---- The input
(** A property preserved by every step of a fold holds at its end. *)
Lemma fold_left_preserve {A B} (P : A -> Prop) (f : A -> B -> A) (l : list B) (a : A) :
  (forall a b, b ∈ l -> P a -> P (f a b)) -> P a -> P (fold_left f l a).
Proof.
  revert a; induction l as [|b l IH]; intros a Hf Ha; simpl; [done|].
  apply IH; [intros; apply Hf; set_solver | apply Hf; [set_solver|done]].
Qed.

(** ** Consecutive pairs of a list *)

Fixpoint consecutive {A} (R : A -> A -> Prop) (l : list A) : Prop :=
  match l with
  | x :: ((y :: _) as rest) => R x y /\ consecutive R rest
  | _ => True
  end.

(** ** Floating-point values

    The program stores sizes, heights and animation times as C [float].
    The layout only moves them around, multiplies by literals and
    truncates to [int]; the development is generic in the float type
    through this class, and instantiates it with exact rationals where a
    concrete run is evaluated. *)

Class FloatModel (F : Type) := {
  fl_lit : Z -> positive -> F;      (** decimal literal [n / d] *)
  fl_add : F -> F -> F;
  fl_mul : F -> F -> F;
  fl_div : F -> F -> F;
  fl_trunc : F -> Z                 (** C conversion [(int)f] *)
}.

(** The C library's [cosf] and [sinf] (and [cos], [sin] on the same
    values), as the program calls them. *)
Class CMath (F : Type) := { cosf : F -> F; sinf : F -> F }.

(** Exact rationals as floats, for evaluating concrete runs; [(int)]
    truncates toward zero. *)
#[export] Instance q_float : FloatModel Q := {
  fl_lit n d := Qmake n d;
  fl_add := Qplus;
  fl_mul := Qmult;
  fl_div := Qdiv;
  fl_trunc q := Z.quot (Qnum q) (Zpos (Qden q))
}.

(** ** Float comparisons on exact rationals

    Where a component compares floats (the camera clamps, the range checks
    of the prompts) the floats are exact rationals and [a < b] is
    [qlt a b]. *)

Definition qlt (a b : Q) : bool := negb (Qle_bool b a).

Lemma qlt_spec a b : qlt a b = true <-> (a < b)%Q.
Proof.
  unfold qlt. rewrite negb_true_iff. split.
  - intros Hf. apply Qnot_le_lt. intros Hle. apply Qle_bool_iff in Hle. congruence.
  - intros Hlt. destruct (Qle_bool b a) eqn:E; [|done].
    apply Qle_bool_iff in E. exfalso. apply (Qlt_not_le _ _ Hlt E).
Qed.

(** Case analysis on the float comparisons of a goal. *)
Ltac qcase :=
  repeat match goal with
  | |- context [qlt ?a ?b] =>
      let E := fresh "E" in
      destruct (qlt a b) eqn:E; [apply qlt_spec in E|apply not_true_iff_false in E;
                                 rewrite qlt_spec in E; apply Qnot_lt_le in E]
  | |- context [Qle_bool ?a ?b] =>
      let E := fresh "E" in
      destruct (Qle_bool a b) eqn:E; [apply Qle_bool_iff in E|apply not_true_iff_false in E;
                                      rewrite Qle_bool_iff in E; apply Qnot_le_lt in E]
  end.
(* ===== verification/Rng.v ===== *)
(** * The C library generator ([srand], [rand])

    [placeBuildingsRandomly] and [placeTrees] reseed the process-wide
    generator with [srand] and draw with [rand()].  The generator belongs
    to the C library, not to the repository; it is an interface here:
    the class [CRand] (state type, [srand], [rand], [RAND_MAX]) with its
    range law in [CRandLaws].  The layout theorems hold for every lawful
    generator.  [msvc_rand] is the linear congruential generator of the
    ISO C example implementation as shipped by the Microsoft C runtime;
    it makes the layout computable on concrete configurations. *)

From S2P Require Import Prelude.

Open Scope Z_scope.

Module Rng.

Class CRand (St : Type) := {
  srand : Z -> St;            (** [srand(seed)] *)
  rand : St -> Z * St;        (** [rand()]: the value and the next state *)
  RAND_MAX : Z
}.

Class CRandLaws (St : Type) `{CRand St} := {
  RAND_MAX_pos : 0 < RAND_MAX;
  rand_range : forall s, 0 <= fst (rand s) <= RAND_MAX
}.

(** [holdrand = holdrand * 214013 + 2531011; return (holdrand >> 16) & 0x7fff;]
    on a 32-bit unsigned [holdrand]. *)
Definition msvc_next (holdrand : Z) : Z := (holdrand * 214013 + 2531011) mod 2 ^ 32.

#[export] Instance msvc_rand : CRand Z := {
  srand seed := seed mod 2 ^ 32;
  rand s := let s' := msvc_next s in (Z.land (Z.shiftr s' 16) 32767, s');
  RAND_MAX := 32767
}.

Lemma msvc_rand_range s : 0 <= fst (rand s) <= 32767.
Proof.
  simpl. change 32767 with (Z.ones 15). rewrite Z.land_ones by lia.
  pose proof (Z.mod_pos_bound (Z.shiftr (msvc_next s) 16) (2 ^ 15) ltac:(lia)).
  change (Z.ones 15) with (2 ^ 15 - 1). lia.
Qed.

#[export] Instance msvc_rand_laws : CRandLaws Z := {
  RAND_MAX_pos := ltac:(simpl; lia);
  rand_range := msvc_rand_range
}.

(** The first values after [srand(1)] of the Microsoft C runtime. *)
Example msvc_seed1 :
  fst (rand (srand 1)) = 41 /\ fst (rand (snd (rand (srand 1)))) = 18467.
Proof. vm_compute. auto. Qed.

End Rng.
--------
Give back exactly the lines starting at the one with "RAND_MAX : Z" and running to the end of the listing. Include both ends.

  RAND_MAX : Z
}.

Class CRandLaws (St : Type) `{CRand St} := {
  RAND_MAX_pos : 0 < RAND_MAX;
  rand_range : forall s, 0 <= fst (rand s) <= RAND_MAX
}.

(** [holdrand = holdrand * 214013 + 2531011; return (holdrand >> 16) & 0x7fff;]
    on a 32-bit unsigned [holdrand]. *)
Definition msvc_next (holdrand : Z) : Z := (holdrand * 214013 + 2531011) mod 2 ^ 32.

#[export] Instance msvc_rand : CRand Z := {
  srand seed := seed mod 2 ^ 32;
  rand s := let s' := msvc_next s in (Z.land (Z.shiftr s' 16) 32767, s');
  RAND_MAX := 32767
}.

Lemma msvc_rand_range s : 0 <= fst (rand s) <= 32767.
Proof.
  simpl. change 32767 with (Z.ones 15). rewrite Z.land_ones by lia.
  pose proof (Z.mod_pos_bound (Z.shiftr (msvc_next s) 16) (2 ^ 15) ltac:(lia)).
  change (Z.ones 15) with (2 ^ 15 - 1). lia.
Qed.

#[export] Instance msvc_rand_laws : CRandLaws Z := {
  RAND_MAX_pos := ltac:(simpl; lia);
  rand_range := msvc_rand_range
}.

(** The first values after [srand(1)] of the Microsoft C runtime. *)
Example msvc_seed1 :
  fst (rand (srand 1)) = 41 /\ fst (rand (snd (rand (srand 1)))) = 18467.
Proof. vm_compute. auto. Qed.

End Rng.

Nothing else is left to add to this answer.